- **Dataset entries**
Definition _coordination_loss_requires_recovery (task_id : string) : M Fleet bool :=
  self ← get;
  match dict_get task_id (FleetCoordinator._children self) with
  | None => mret false
  | Some child =>
      done ← is_done child;
      if done : bool then mret false
      else match dict_get task_id (FleetCoordinator._child_runs self) with
           | None => mret true
           | Some run_id =>
               try_except (phase ← phase_of run_id; mret (negb (phase ∈? ended_phases)))
                 is_CrazySwarmError (fun _ => mret true)
           end
  end.

(** [_boundary_margin] *)
Definition _boundary_margin (position : Vector3) (policy : SafetyPolicy.t) : float :=
  let volume := SafetyPolicy.flight_volume policy in
  let lo := FlightVolume.minimum_m volume in
  let hi := FlightVolume.maximum_m volume in
  py_fmax f0 (py_min_from fltb (fsub (v_x position) (v_x lo))
    [fsub (v_x hi) (v_x position); fsub (v_y position) (v_y lo); fsub (v_y hi) (v_y position);
     fsub (v_z position) (v_z lo); fsub (v_z hi) (v_z position)]).

(** The observation of a pair of current samples, unless it was made already. *)
Definition note_formation (leader follower : string)
    (leader_sample follower_sample : TelemetryEnvelope.t) : M Fleet unit :=
  self ← get;
  match position_of leader_sample, position_of follower_sample with
  | Some leader_position, Some follower_position =>
      let sources := (TelemetryEnvelope.sequence leader_sample,
                      TelemetryEnvelope.sequence follower_sample) in
      if bool_decide (FleetCoordinator._last_leader_follower_sources self = Some sources)
         || (MAX_COORDINATION_OBSERVATIONS
             <=? Z.of_nat (length (FleetCoordinator._leader_follower_observations self)))
      then mret tt
      else
        _ ← modify (FleetCoordinator.set_last_leader_follower_sources (Some sources));
        leader_member ← lift (Artifacts.member (deployment_of self) leader);
        follower_member ← lift (Artifacts.member (deployment_of self) follower);
        let expected := v_subtract (FleetMemberDefinition.home follower_member)
                          (FleetMemberDefinition.home leader_member) in
        a ← lift (assess_leader_follower leader_position follower_position expected
                    (VehicleTelemetry.velocity_m_s (TelemetryEnvelope.telemetry leader_sample))
                    (VehicleTelemetry.velocity_m_s (TelemetryEnvelope.telemetry follower_sample)));
        now ← read_clock;
        let o := LeaderFollowerObservation.mk (session_of self) (run_of self) leader follower expected
            (LeaderFollowerAssessment.expected_follower_position_m a)
            (LeaderFollowerAssessment.observed_offset_m a)
            (LeaderFollowerAssessment.relative_velocity_m_s a)
            (LeaderFollowerAssessment.tracking_error_m a)
            (LeaderFollowerAssessment.speed_error_m_s a) (LeaderFollowerAssessment.separation_m a)
            (py_fmin (_boundary_margin leader_position (policy_of self))
                     (_boundary_margin follower_position (policy_of self)))
            (TelemetryEnvelope.source_clock_id leader_sample)
            (TelemetryEnvelope.source_clock_epoch leader_sample)
            (TelemetryEnvelope.sequence leader_sample)
            (TelemetryEnvelope.source_clock_id follower_sample)
            (TelemetryEnvelope.source_clock_epoch follower_sample)
            (TelemetryEnvelope.sequence follower_sample) now in
        _ ← validated "LeaderFollowerObservation" (LeaderFollowerObservation_valid o) tt;
        modify (fun self => FleetCoordinator.set_leader_follower_observations
                  (FleetCoordinator._leader_follower_observations self ++ [o]) self)
  | _, _ => mret tt
  end.

(** Who leads and who follows, unless a loss policy was applied or a task has no
    owner. *)
Definition formation : M Fleet (option (string * string * string * string)) :=
  self ← get;
  match FleetSetup._leader_follower_task_ids (setup self) with
  | None => mret None
  | Some (leader_task, follower_task) =>
      if FleetCoordinator._leader_loss_policy_applied self
         || FleetCoordinator._follower_loss_policy_applied self then mret None
      else
        leader ← task_owner leader_task;
        follower ← task_owner follower_task;
        match leader, follower with
        | Some l, Some f => mret (Some (leader_task, follower_task, l, f))
        | _, _ => mret None
        end
  end.

(** What follows from the two observations. *)
Definition formation_assessed (leader_task follower_task leader follower : string)
    (leader_observed follower_observed : option TelemetryEnvelope.t * option string) :
    M Fleet unit :=
  leader_lost ← (if is_some leader_observed.2 then _coordination_loss_requires_recovery leader_task
                 else mret false);
  if leader_lost : bool then _apply_leader_loss_policy
  else
    follower_lost ← (if is_some follower_observed.2
                     then _coordination_loss_requires_recovery follower_task else mret false);
    if follower_lost : bool then _apply_follower_loss_policy
    else match leader_observed.1, follower_observed.1 with
         | Some ls, Some fs => note_formation leader follower ls fs
         | _, _ => mret tt
         end.

Definition _monitor_leader_follower : fleet unit :=
  who ← sync formation;
  match who with
  | None => mret tt
  | Some (leader_task, follower_task, leader, follower) =>
      leader_observed ← _coordination_observation leader_task leader;
      follower_observed ← _coordination_observation follower_task follower;
      sync (formation_assessed leader_task follower_task leader follower
              leader_observed follower_observed)
  end.

(** ** The end of a mission *)

(** [for task_id, child in self._children.items()] with awaits in the body: an
    insertion meanwhile is an error of the language. *)
Fixpoint children_from (fuel size index : nat) (body : string * nat -> fleet unit) : fleet unit :=
  match fuel with
  | O => mret tt
  | S fuel' =>
      item ← sync (self ← get;
                   let items := FleetCoordinator._children self in
                   _ ← raise_if (negb (length items =? size)%nat) (OtherError "RuntimeError");
                   mret (items !! index));
      match item with
      | None => mret tt
      | Some i => _ ← body i; children_from fuel' size (S index) body
      end
  end.

Definition for_children (body : string * nat -> fleet unit) : fleet unit :=
  self ← sync get;
  let size := length (FleetCoordinator._children self) in
  children_from (S size) size 0 body.

(** The peer a failure policy applies to: its vehicle and its run. *)
Definition policy_peer (failed_task_id : string) (item : string * nat) :
    M Fleet (option (string * string)) :=
  let '(task_id, child) := item in
  if String.eqb task_id failed_task_id then mret None
  else
    done ← is_done child;
    if done : bool then mret None
    else
      owner ← task_owner task_id;
      self ← get;
      mret (match owner, dict_get task_id (FleetCoordinator._child_runs self) with
            | Some vehicle_id, Some run_id => Some (vehicle_id, run_id)
            | _, _ => None
            end).

(** [HOLD_ALL] for one peer: hold it where it flies. *)
Definition hold_peer (task_id vehicle_id run_id : string) : fleet unit :=
  state ← sync (session_state vehicle_id);
  _ ← (if state ≟ VehicleState.FLYING
       then co_try (binding ← sync (item_of FleetCoordinator._bindings task_id);
                    command_hold vehicle_id run_id binding)
              is_CrazySwarmError (fun _ => mret tt)
       else mret tt);
  sync (emit "PEER_POLICY_HOLD" (Some vehicle_id) (Some task_id)).

Definition apply_to_peer (policy : FleetFailurePolicy.t) (failed_task_id : string)
    (item : string * nat) : fleet unit :=
  peer ← sync (policy_peer failed_task_id item);
  match peer with
  | None => mret tt
  | Some (vehicle_id, run_id) =>
      _ ← (if policy ≟ FleetFailurePolicy.HOLD_ALL then hold_peer item.1 vehicle_id run_id
           else sync (emit "PEER_POLICY_LAND" (Some vehicle_id) (Some item.1)));
      sync (cancel_mission run_id)
  end.

Definition _apply_child_failure_policy (failed_task_id : string) : fleet unit :=
  self ← sync get;
  let policy := FleetConstraints.child_failure_policy (constraints_of self) in
  if policy ≟ FleetFailurePolicy.CONTINUE_HEALTHY
  then sync (emit "PEER_POLICY_CONTINUE" None (Some failed_task_id))
  else for_children (apply_to_peer policy failed_task_id).

(** The ledger after the end of a mission, and the event to emit. *)
Definition settle_task (task_id vehicle_id : string) (record0 : TaskRecord.t) (lease : TaskLease.t)
    (result : MissionResult.t) : M Fleet string :=
  let generation := TaskLease.generation lease in
  match MissionResult.status result with
  | MissionStatus.SUCCEEDED =>
      _ ← on_tasks (update_progress task_id vehicle_id generation
            (DeploymentTaskDefinition.completion_progress_percent (TaskRecord.definition record0)) None);
      _ ← on_tasks (Tasks.complete task_id vehicle_id generation "completion criteria met" None);
      mret "TASK_COMPLETED"
  | MissionStatus.ABORTED =>
      _ ← on_tasks (Tasks.abort task_id (MissionResult.reason_code result));
      mret "TASK_ABORTED"
  | MissionStatus.FAILED =>
      _ ← on_tasks (Tasks.retry task_id (MissionResult.reason_code result));
      mret "TASK_RETRY_REQUIRED"
  end.

(** The loss policy a failed leader or follower triggers. *)
Definition formation_failed (task_id : string) : M Fleet unit :=
  self ← get;
  match FleetSetup._leader_follower_task_ids (setup self) with
  | Some (leader_task, follower_task) =>
      if String.eqb task_id leader_task && negb (FleetCoordinator._follower_loss_policy_applied self)
      then _apply_leader_loss_policy
      else if String.eqb task_id follower_task && negb (FleetCoordinator._leader_loss_policy_applied self)
      then _apply_follower_loss_policy
      else mret tt
  | None => mret tt
  end.

(** Everything of [_finish_task] before the failure policy, which applies if the
    mission did not succeed. *)
Definition task_finished (task_id : string) (result : MissionResult.t) : M Fleet bool :=
  record0 ← on_tasks (Tasks.record task_id);
  match TaskRecord.owner_vehicle_id record0, TaskRecord.lease record0 with
  | Some vehicle_id, Some lease =>
      event_type ← settle_task task_id vehicle_id record0 lease result;
      _ ← emit event_type (Some vehicle_id) (Some task_id);
      if MissionResult.status result ≟ MissionStatus.SUCCEEDED then mret false
      else _ ← formation_failed task_id; mret true
  | _, _ => mret false
  end.

Definition _finish_task (task_id : string) (result : MissionResult.t) : fleet unit :=
  failed ← sync (task_finished task_id result);
  if failed : bool then _apply_child_failure_policy task_id else mret tt.

(** ** Monitoring *)

(** One child of the loop of [_monitor_children]: whether it is still pending. *)
Definition renew_child (task_id : string) : M Fleet (option nat) :=
  child ← item_of FleetCoordinator._children task_id;
  record0 ← on_tasks (Tasks.record task_id);
  done ← is_done child;
  if done : bool then mret (Some child)
  else
    _ ← match TaskRecord.owner_vehicle_id record0, TaskRecord.lease record0 with
        | Some owner, Some lease =>
            _ ← on_tasks (Tasks.renew task_id owner (TaskLease.generation lease) None); mret tt
        | _, _ => mret tt
        end;
    mret None.

(** The children in order; the tasks that stay pending. *)
Fixpoint monitor_tasks (task_ids : list string) (pending : list string) : fleet (list string) :=
  match task_ids with
  | [] => mret pending
  | task_id :: rest =>
      done ← sync (renew_child task_id);
      match done with
      | None => monitor_tasks rest pending
      | Some child =>
          result ← await_mission child;
          _ ← _finish_task task_id result;
          monitor_tasks rest (filter (fun t => t <> task_id) pending)
      end
  end.

Definition poll_period (self : Fleet) : float :=
  if negb (bool_decide (FleetSetup._crossing_task_ids (setup self) = ∅))
     || is_some (FleetSetup._leader_follower_task_ids (setup self))
  then f0 else FleetSetup.monitor_period_s (setup self).

Fixpoint monitor_rounds (rounds : nat) (pending : list string) : fleet unit :=
  match pending with
  | [] => mret tt
  | _ =>
      match rounds with
      | O => forever
      | S rounds' =>
          _ ← enforce_separation true;
          _ ← _monitor_leader_follower;
          _ ← sync _enforce_freshness;
          pending' ← monitor_tasks (py_sorted str_ltb pending) pending;
          self ← sync get;
          _ ← (if bool_decide (pending' = []) then mret tt else await (Pause (poll_period self)));
          monitor_rounds rounds' pending'
      end
  end.

Definition _monitor_children (rounds : nat) : fleet unit :=
  self ← sync get;
  monitor_rounds rounds (dict_keys (FleetCoordinator._children self)).

(** ** Cleanup *)

Definition transitional_states : list VehicleState.t :=
  airborne_states ++ [VehicleState.ABORTING].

- **Exercise prompt**
Starting with the first line of the records, repeat every line up to and including the one containing "if done : bool then mret false", and nothing else.

- **Your response**
Definition _coordination_loss_requires_recovery (task_id : string) : M Fleet bool :=
  self ← get;
  match dict_get task_id (FleetCoordinator._children self) with
  | None => mret false
  | Some child =>
      done ← is_done child;
      if done : bool then mret false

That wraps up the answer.